Jeff Price

Current position
- Title: Head coach
- Team: Lynn

Biographical details
- Born: November 14, 1959 (age 66) Columbus, Ohio, U.S.

Playing career
- 1977–1979: St. Petersburg JC
- 1979–1981: Pikeville

Coaching career (HC unless noted)
- 1982–1983: Georgia Southern (asst.)
- 1983–1985: Union (KY) (asst.)
- 1985–1986: Washington (asst.)
- 1986–1987: Georgia Southern (asst.)
- 1987–1989: Washington (asst.)
- 1989–1993: South Alabama (asst.)
- 1993–1999: Lynn
- 1999–2009: Georgia Southern
- 2010–2011: West Virginia Wesleyan
- 2011–2012: South Alabama (asso. HC)
- 2012–2013: South Alabama (interim HC)
- 2013–present: Lynn

= Jeff Price =

American basketball player and coach

Jeff Price (born November 14, 1959) is the current head coach at Lynn University. He had previously served as the interim head men's basketball coach at South Alabama and Price went to USA after a one-year stint as the head coach at West Virginia Wesleyan College. The Bobcats earned just their second-ever NCAA Tournament appearance in Price's first season.
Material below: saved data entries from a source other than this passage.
(** [str(v)]: the text itself for a string, [repr] for everything else. *)
Definition str (v : value) : string :=
  match v with
  | VStr s => s
  | _ => repr v
  end.

(** ** Exceptions and results *)

(** An instance of (a subclass of) [Exception], which is what the
    [except Exception] clauses of the file catch: its class name and
    [str(e)]. *)
Record exn : Type := Exc { exc_type : string; exc_msg : string }.

Definition TypeError (msg : string) : exn := Exc "TypeError" msg.
Definition ValueError (msg : string) : exn := Exc "ValueError" msg.
Definition Exception (msg : string) : exn := Exc "Exception" msg.

Inductive result (A : Type) : Type :=
| Return (a : A)
| Raise (e : exn).
Arguments Return {A} a.
Arguments Raise {A} e.

(** ** Output *)

(** A printed line; floats inside an f-string are kept as numbers. *)
Inductive piece : Type :=
| Text (s : string)
| Float (x : Q)        (* {x} *)
| Float4 (x : Q).      (* {x:.4f} *)

Inductive event : Type :=
| Printed (line : list piece)                  (* print(...) *)
| Logged (level : Z) (msg : string)            (* a record emitted by logger *)
| Slept (secs : Q)                             (* time.sleep(secs) returned *)
| Invoked (name : string) (args : list value) (kwargs : list (string * value)).
                                               (* an undecorated function was called *)

Definition is_Invoked (ev : event) : bool :=
  match ev with Invoked _ _ _ => true | _ => false end.

Definition is_Slept (ev : event) : bool :=
  match ev with Slept _ => true | _ => false end.

(** How many times undecorated functions were called in a trace. *)
Definition invocations (evs : list event) : nat :=
  length (List.filter is_Invoked evs).

Definition sleeps (evs : list event) : nat :=
  length (List.filter is_Slept evs).

(** ** The machine and its monad *)

(** What a call can read or change.  [world] is whatever the undecorated
    function's body touches; [clock] gives the successive readings of
    [time.time()], [ticks] counts the readings taken so far; [out] is the
    output in chronological order; [cache] and [calls] are the closure
    variables of [memoize] and of [rate_limit]. *)
Record machine (W : Type) : Type := Machine {
  world : W;
  clock : nat -> Q;
  ticks : nat;
  out : list event;
  cache : gmap string value;
  calls : list Q
}.
Arguments Machine {W}.
Arguments world {W}.
Arguments clock {W}.
Arguments ticks {W}.
Arguments out {W}.
Arguments cache {W}.
Arguments calls {W}.

(** Field updates. *)
Definition set_world {W} (w : W) (s : machine W) : machine W :=
  Machine w (clock s) (ticks s) (out s) (cache s) (calls s).
Definition tick {W} (s : machine W) : machine W :=
  Machine (world s) (clock s) (S (ticks s)) (out s) (cache s) (calls s).
Definition write {W} (evs : list event) (s : machine W) : machine W :=
  Machine (world s) (clock s) (ticks s) (out s ++ evs) (cache s) (calls s).
Definition store_cache {W} (c : gmap string value) (s : machine W) : machine W :=
  Machine (world s) (clock s) (ticks s) (out s) c (calls s).
Definition store_calls {W} (l : list Q) (s : machine W) : machine W :=
  Machine (world s) (clock s) (ticks s) (out s) (cache s) l.

(** A computation that returns or raises, threading the machine. *)
Definition M (W A : Type) : Type := machine W -> result A * machine W.

#[export] Instance M_ret {W} : MRet (M W) := fun A a s => (Return a, s).

#[export] Instance M_bind {W} : MBind (M W) := fun A B k c s =>
  match c s with
  | (Return a, s') => k a s'
  | (Raise e, s') => (Raise e, s')
  end.

Section Primitives.
Context {W : Type}.

(** [raise e] *)
Definition raise {A} (e : exn) : M W A := fun s => (Raise e, s).

(** [try: c  except Exception as e: handler e] *)
Definition try_except {A} (c : M W A) (handler : exn -> M W A) : M W A :=
  fun s =>
    match c s with
    | (Return a, s') => (Return a, s')
    | (Raise e, s') => handler e s'
    end.

Definition emit (ev : event) : M W unit := fun s => (Return tt, write [ev] s).

Definition print (line : list piece) : M W unit := emit (Printed line).

(** [time.time()] *)
Definition time_time : M W Q := fun s => (Return (clock s (ticks s)), tick s).

(** [time.sleep(secs)]: a negative length is refused. *)
Definition time_sleep (secs : Q) : M W unit :=
  if Qle_bool 0 secs then emit (Slept secs)
  else raise (ValueError "sleep length must be non-negative").

(** [logging.basicConfig(level=logging.INFO)]: the module's logger
    inherits the root level, so records below INFO are dropped. *)
Definition INFO : Z := 20.
Definition ERROR : Z := 40.

Definition logger_log (level : Z) (msg : string) : M W unit :=
  if (INFO <=? level)%Z then emit (Logged level msg) else mret tt.

Definition logger_error (msg : string) : M W unit := logger_log ERROR msg.

Definition get_cache : M W (gmap string value) := fun s => (Return (cache s), s).
Definition set_cache (c : gmap string value) : M W unit := fun s =>
  (Return tt, store_cache c s).
Definition get_calls : M W (list Q) := fun s => (Return (calls s), s).
Definition set_calls (l : list Q) : M W unit := fun s =>
  (Return tt, store_calls l s).
End Primitives.

(** ** Callables *)

(** A parameter of a signature (positional-or-keyword), with its default. *)
Record param : Type := Param { pname : string; pdefault : option value }.

(** [inspect.signature(f)]: named parameters, or the catch-all
    pair [*args], [**kwargs] of a wrapper that hides what it wraps. *)
Inductive signature : Type :=
| Params (ps : list param)
| StarArgs.

Definition kwargs_t : Type := list (string * value).

(** A function object: its metadata and what a call does.
    [__signature__] is what [inspect.signature] answers, so it follows
    [__wrapped__]. *)
Record callable (W : Type) : Type := Callable {
  __name__ : string;
  __doc__ : option string;
  __signature__ : signature;
  call : list value -> kwargs_t -> M W value
}.
Arguments Callable {W}.
Arguments __name__ {W}.
Arguments __doc__ {W}.
Arguments __signature__ {W}.
Arguments call {W}.

Section Decorators.
Context {W : Type}.

(** [def name(params): body] -- an undecorated function.  A call of it
    is recorded; the body acts on the world only. *)
Definition def (name : string) (doc : option string) (ps : list param)
    (body : list value -> kwargs_t -> W -> result value * W) : callable W :=
  Callable name doc (Params ps)
    (fun args kwargs s =>
       let s1 := write [Invoked name args kwargs] s in
       let (r, w) := body args kwargs (world s1) in
       (r, set_world w s1)).

(** A [wrapper] defined under [@functools.wraps(func)]. *)
Definition functools_wraps (func : callable W)
    (wrapper : list value -> kwargs_t -> M W value) : callable W :=
  Callable (__name__ func) (__doc__ func) (__signature__ func) wrapper.

(** A [wrapper] defined without [functools.wraps]. *)
Definition plain_wrapper
    (wrapper : list value -> kwargs_t -> M W value) : callable W :=
  Callable "wrapper" None StarArgs wrapper.

(** 1. Basic decorator *)
Definition my_decorator (func : callable W) : callable W :=
  plain_wrapper (fun args kwargs =>
    print [Text ("Before calling " ++ __name__ func)];;
    result ← call func args kwargs;
    print [Text ("After calling " ++ __name__ func)];;
    mret result).

(** 2. Decorator with functools.wraps *)
Definition better_decorator (func : callable W) : callable W :=
  functools_wraps func (fun args kwargs =>
    print [Text ("Calling " ++ __name__ func)];;
    call func args kwargs).

(** 3. Timing decorator *)
Definition timer (func : callable W) : callable W :=
  functools_wraps func (fun args kwargs =>
    start_time ← time_time;
    result ← call func args kwargs;
    end_time ← time_time;
    let execution_time := (end_time - start_time)%Q in
    print [Text (__name__ func ++ " took "); Float4 execution_time;
           Text " seconds to execute"];;
    mret result).

(** 5. Retry decorator *)

(** [raise last_exception]: raising [None] is itself a [TypeError]. *)
Definition raise_object {A} (last_exception : option exn) : M W A :=
  match last_exception with
  | Some e => raise e
  | None => raise (TypeError "exceptions must derive from BaseException")
  end.

(** The [for attempt in range(max_attempts)] loop, with [remaining]
    iterations to go. *)
Fixpoint retry_loop (max_attempts : Z) (delay : Q) (func : callable W)
    (args : list value) (kwargs : kwargs_t)
    (remaining : nat) (attempt : Z) (last_exception : option exn) : M W value :=
  match remaining with
  | O => raise_object last_exception
  | S remaining' =>
      try_except (call func args kwargs)
        (fun e =>
           (if (attempt <? max_attempts - 1)%Z
            then print [Text ("Attempt " ++ str_of_Z (attempt + 1) ++ " failed: "
                                ++ exc_msg e ++ ". Retrying in ");
                        Float delay; Text " seconds..."];;
                 time_sleep delay
            else print [Text ("All " ++ str_of_Z max_attempts ++ " attempts failed.")]);;
           retry_loop max_attempts delay func args kwargs
             remaining' (attempt + 1)%Z (Some e))
  end.

Definition retry (max_attempts : Z) (delay : Q) (func : callable W) : callable W :=
  functools_wraps func (fun args kwargs =>
    retry_loop max_attempts delay func args kwargs (Z.to_nat max_attempts) 0%Z None).

(** 6. Logging decorator *)

(** [", ".join(filter(None, parts))] *)
Definition join_nonempty (parts : list string) : string :=
  join ", " (List.filter (fun p => negb (String.eqb p "")) parts).

Definition log_calls (level : Z) (func : callable W) : callable W :=
  functools_wraps func (fun args kwargs =>
    let args_str := join ", " (map str args) in
    let kwargs_str := join ", " (map (fun kv => fst kv ++ "=" ++ str (snd kv)) kwargs) in
    let all_args := join_nonempty [args_str; kwargs_str] in
    logger_log level ("Calling " ++ __name__ func ++ "(" ++ all_args ++ ")");;
    try_except
      (result ← call func args kwargs;
       logger_log level (__name__ func ++ " returned: " ++ str result);;
       mret result)
      (fun e =>
         logger_error (__name__ func ++ " raised " ++ exc_type e ++ ": " ++ exc_msg e);;
         raise e)).
End Decorators.

(** ** [inspect.Signature.bind] and [BoundArguments.apply_defaults] *)

Fixpoint lookup_kw (name : string) (kwargs : kwargs_t) : option value :=
  match kwargs with
  | [] => None
  | (k, v) :: rest => if String.eqb name k then Some v else lookup_kw name rest
  end.

(** [kwargs.pop(name)], the remaining dictionary. *)
Fixpoint remove_kw (name : string) (kwargs : kwargs_t) : kwargs_t :=
  match kwargs with
  | [] => []
  | (k, v) :: rest =>
      if String.eqb name k then remove_kw name rest else (k, v) :: remove_kw name rest
  end.

(** First loop of [_bind]: positional arguments against the parameters
    in order; gives what was bound and the parameters still open. *)
Fixpoint bind_positional (ps : list param) (args : list value) (kwargs : kwargs_t)
    {struct args} : result (kwargs_t * list param) :=
  match args with
  | [] => Return ([], ps)
  | arg_val :: args' =>
      match ps with
      | [] => Raise (TypeError "too many positional arguments")
      | p :: ps' =>
          match lookup_kw (pname p) kwargs with
          | Some _ =>
              Raise (TypeError ("multiple values for argument " ++ repr_str (pname p)))
          | None =>
              match bind_positional ps' args' kwargs with
              | Return (bound, open) => Return ((pname p, arg_val) :: bound, open)
              | Raise e => Raise e
              end
          end
      end
  end.

(** Second loop of [_bind]: the open parameters against the keyword
    arguments; a parameter without a value must have a default. *)
Fixpoint bind_keywords (open : list param) (kwargs : kwargs_t)
    : result (kwargs_t * kwargs_t) :=
  match open with
  | [] => Return ([], kwargs)
  | p :: open' =>
      match lookup_kw (pname p) kwargs with
      | Some arg_val =>
          match bind_keywords open' (remove_kw (pname p) kwargs) with
          | Return (bound, rest) => Return ((pname p, arg_val) :: bound, rest)
          | Raise e => Raise e
          end
      | None =>
          match pdefault p with
          | None =>
              Raise (TypeError ("missing a required argument: " ++ repr_str (pname p)))
          | Some _ => bind_keywords open' kwargs
          end
      end
  end.

Definition dict_of_kwargs (kwargs : kwargs_t) : value :=
  VDict (map (fun kv => (VStr (fst kv), snd kv)) kwargs).

(** [sig.bind( *args, **kwargs).arguments] *)
Definition sig_bind (sig : signature) (args : list value) (kwargs : kwargs_t)
    : result kwargs_t :=
  match sig with
  | Params ps =>
      match bind_positional ps args kwargs with
      | Raise e => Raise e
      | Return (bound1, open) =>
          match bind_keywords open kwargs with
          | Raise e => Raise e
          | Return (bound2, unexpected) =>
              match unexpected with
              | [] => Return (bound1 ++ bound2)%list
              | kv :: _ =>
                  Raise (TypeError ("got an unexpected keyword argument "
                                      ++ repr_str (fst kv)))
              end
          end
      end
  | StarArgs =>
      Return ((match args with [] => [] | _ => [("args", VTuple args)] end)
              ++ (match kwargs with
                  | [] => []
                  | _ => [("kwargs", dict_of_kwargs kwargs)]
                  end))%list
  end.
Price was the head coach at Georgia Southern University previously. Price resigned after winning 165 games in 10 seasons. Under Price, the Eagles recorded three 20-win seasons and returned to post-season play after a 14-year absence in 2006 with a berth in the NIT. Price's first head coaching job came at Lynn University.

Price was appointed the interim head coach of the South Alabama Jaguars on December 19, 2012, succeeding Ronnie Arrow, who abruptly retired.